*** Opening Given entries ***

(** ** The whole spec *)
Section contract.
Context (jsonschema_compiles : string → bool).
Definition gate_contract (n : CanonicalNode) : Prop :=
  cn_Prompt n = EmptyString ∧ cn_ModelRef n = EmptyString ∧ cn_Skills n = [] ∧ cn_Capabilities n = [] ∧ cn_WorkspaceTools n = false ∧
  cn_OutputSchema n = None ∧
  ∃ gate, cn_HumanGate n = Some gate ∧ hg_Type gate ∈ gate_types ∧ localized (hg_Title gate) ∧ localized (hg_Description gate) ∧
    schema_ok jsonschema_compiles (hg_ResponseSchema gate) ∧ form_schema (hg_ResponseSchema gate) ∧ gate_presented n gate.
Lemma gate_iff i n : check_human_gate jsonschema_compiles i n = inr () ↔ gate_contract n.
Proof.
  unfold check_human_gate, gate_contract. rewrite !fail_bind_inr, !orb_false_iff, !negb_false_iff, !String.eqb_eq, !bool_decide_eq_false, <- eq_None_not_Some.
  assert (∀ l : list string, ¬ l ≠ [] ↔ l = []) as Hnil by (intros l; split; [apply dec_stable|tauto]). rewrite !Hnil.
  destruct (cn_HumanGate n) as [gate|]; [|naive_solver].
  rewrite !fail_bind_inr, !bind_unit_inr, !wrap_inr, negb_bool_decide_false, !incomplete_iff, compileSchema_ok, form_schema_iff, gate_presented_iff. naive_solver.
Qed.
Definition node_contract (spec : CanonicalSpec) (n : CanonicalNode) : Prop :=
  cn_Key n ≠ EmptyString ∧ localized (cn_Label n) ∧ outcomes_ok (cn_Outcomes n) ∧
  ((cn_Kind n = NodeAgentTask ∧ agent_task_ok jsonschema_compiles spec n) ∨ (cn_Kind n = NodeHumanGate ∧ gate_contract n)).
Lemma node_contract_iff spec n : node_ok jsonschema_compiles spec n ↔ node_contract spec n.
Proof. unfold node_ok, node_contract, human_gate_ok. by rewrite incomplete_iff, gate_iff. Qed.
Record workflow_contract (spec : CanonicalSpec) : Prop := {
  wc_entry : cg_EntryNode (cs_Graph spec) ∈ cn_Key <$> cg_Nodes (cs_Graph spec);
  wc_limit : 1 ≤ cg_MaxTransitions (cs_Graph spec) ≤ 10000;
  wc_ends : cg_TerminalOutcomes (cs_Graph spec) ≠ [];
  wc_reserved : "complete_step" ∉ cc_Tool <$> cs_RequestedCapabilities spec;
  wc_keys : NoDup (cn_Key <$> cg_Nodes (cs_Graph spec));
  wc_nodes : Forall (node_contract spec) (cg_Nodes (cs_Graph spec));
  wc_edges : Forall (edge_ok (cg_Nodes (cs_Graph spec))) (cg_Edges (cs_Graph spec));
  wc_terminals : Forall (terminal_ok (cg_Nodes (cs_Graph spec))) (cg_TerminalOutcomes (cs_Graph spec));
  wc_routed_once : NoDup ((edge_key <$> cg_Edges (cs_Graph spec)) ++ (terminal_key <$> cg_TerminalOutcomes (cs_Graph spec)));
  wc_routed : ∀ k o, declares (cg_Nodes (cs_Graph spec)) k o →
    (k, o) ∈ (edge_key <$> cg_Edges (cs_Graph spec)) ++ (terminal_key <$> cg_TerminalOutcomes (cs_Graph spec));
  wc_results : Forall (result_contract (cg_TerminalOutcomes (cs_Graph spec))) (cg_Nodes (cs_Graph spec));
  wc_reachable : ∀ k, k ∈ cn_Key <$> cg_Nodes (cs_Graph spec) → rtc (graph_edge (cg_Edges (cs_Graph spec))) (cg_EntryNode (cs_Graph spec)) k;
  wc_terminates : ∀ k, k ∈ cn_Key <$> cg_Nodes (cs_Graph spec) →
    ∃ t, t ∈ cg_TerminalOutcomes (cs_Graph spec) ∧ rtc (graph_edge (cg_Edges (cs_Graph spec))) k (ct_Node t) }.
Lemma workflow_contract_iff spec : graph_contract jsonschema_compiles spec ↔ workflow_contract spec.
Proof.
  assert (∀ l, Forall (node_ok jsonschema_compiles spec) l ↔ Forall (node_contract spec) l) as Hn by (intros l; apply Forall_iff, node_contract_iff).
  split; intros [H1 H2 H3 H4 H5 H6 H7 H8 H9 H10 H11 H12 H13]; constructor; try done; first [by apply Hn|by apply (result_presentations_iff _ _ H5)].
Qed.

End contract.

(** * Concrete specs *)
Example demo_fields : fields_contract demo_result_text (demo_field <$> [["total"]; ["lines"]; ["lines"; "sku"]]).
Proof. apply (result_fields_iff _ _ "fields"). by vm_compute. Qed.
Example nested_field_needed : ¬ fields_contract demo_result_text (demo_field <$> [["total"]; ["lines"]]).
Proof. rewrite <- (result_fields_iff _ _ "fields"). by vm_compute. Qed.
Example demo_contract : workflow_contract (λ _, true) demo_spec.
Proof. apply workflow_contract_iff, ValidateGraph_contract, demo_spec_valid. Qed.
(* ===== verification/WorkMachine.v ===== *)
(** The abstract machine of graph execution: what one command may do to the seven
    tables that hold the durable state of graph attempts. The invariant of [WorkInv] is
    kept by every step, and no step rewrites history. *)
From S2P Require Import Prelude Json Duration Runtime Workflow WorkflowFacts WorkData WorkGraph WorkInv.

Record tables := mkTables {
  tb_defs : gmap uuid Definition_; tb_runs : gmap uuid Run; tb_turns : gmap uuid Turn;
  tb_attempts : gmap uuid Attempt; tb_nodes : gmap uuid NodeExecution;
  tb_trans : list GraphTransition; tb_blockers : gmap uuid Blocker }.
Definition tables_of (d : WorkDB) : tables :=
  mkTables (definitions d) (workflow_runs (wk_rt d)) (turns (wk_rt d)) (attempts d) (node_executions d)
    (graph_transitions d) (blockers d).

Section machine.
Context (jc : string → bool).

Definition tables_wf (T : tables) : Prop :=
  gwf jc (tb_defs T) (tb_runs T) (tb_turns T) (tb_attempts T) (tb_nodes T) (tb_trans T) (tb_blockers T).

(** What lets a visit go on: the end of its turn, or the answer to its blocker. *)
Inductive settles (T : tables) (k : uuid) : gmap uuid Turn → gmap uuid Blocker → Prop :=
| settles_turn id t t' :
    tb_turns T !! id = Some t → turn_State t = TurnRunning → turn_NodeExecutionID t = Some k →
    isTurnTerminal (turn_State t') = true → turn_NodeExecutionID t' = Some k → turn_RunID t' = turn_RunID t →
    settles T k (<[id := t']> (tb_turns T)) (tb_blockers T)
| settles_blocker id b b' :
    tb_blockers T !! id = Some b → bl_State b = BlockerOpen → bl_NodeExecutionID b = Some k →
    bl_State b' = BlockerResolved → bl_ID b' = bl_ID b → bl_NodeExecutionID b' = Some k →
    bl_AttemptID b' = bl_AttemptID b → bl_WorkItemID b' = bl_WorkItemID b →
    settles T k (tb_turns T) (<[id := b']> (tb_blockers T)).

*** Closing Given entries ***

- **Work item**: From the first line of the records through the line with "Definition gate_contract (n", retype everything word for word, including both ends.

- **Answer to this task**:
(** ** The whole spec *)
Section contract.
Context (jsonschema_compiles : string → bool).
Definition gate_contract (n : CanonicalNode) : Prop :=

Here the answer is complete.